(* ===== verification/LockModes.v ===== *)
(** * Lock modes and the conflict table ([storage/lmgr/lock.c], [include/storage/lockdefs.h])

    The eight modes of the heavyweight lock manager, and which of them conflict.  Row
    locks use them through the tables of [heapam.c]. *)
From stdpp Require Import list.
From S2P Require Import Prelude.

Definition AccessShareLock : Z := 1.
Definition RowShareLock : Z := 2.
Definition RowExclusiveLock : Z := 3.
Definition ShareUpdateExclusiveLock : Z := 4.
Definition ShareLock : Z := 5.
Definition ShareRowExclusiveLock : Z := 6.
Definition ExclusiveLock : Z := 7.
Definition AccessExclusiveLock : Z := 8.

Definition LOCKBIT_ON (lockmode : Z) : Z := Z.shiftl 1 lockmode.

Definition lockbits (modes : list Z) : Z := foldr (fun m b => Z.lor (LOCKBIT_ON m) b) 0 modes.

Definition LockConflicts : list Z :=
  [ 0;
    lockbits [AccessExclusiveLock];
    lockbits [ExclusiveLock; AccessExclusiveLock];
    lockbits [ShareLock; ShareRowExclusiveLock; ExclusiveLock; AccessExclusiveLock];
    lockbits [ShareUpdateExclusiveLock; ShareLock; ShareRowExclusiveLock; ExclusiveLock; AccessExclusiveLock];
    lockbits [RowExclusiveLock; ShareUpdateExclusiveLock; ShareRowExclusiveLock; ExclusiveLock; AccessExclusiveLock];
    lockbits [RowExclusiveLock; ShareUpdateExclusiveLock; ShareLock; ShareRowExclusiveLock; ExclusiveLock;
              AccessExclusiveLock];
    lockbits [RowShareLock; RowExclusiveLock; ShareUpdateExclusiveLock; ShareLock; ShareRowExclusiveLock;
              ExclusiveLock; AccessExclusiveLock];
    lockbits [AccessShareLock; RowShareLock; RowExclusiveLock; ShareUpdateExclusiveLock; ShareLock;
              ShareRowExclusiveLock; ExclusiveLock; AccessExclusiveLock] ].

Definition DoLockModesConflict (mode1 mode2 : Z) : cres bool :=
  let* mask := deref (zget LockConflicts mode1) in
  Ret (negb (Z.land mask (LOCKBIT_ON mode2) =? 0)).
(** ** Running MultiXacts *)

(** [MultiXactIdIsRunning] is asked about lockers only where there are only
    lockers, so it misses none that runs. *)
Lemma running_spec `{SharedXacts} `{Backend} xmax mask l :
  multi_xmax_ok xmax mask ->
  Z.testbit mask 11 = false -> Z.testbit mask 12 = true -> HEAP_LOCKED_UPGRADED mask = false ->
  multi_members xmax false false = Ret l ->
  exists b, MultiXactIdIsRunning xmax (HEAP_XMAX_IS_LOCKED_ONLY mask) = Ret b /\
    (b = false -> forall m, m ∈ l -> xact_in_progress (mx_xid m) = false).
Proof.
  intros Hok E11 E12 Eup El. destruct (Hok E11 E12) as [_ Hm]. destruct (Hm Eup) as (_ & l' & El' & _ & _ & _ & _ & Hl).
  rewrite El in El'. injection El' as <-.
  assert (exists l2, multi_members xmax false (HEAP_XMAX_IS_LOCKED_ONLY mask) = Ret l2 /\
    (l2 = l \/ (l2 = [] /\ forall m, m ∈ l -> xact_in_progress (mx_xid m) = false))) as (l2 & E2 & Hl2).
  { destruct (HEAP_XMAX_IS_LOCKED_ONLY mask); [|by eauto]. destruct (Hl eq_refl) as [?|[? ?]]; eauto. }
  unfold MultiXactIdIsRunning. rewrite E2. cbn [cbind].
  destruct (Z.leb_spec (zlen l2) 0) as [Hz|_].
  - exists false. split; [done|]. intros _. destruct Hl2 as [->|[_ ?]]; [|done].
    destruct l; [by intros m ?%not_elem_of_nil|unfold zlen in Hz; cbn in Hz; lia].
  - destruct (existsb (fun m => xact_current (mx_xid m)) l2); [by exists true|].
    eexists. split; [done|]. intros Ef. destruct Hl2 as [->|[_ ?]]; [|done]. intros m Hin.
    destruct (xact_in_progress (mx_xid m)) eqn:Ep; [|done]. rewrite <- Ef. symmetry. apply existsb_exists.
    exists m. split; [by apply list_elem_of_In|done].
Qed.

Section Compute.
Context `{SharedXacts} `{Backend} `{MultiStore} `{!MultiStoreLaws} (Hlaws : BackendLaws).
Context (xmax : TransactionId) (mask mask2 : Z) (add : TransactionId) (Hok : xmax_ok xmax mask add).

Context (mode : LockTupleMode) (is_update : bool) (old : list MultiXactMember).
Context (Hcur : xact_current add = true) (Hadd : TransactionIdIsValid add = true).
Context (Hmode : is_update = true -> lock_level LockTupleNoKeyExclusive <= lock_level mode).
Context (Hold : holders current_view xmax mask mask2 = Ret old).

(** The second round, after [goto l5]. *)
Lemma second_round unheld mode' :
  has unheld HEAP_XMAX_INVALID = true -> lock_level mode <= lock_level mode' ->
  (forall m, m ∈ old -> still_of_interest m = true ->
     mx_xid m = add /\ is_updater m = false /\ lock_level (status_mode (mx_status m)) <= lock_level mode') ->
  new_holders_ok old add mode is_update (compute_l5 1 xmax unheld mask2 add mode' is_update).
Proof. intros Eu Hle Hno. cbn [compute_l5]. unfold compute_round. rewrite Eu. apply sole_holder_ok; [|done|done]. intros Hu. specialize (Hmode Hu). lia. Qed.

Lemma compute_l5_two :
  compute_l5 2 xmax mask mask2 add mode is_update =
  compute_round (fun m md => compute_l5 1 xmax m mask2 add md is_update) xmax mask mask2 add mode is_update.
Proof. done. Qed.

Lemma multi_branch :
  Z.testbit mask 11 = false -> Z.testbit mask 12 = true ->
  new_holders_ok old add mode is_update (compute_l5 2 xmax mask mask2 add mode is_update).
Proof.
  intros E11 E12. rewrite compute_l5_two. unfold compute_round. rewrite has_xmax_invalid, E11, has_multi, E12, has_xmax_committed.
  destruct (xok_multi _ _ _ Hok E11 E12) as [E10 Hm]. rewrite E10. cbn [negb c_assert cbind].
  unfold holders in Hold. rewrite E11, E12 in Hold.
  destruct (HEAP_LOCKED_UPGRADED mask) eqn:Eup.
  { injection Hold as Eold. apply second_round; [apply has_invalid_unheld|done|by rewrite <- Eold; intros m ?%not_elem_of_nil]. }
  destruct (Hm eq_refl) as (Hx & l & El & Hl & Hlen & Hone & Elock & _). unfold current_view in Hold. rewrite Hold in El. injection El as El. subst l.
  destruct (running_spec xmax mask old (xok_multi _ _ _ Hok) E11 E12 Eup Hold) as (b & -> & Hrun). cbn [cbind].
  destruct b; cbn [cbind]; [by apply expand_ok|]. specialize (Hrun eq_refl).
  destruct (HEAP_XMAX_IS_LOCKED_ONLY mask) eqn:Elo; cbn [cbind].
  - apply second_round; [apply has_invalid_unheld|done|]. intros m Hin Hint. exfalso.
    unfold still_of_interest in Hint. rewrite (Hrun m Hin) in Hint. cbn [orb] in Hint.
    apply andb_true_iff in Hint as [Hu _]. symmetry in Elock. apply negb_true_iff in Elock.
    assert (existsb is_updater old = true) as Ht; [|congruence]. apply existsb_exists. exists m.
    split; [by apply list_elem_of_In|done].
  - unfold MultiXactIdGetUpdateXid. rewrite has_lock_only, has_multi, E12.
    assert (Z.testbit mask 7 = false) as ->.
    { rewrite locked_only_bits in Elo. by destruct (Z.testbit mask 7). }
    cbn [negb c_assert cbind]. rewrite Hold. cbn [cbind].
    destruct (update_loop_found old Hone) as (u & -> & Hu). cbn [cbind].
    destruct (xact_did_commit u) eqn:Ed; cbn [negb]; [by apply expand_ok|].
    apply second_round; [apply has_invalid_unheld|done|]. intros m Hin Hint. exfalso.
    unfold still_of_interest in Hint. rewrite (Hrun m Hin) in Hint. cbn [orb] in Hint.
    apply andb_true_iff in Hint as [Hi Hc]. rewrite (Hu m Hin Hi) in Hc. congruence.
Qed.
..........
-- Your instructions --
Repeat, character for character, the lines of the material above from the line with "Lemma second_round unheld" through the line with "new_holders_ok old add mode is_update (compute_l5 1".

-- Answer to the exercise --
Lemma second_round unheld mode' :
  has unheld HEAP_XMAX_INVALID = true -> lock_level mode <= lock_level mode' ->
  (forall m, m ∈ old -> still_of_interest m = true ->
     mx_xid m = add /\ is_updater m = false /\ lock_level (status_mode (mx_status m)) <= lock_level mode') ->
  new_holders_ok old add mode is_update (compute_l5 1 xmax unheld mask2 add mode' is_update).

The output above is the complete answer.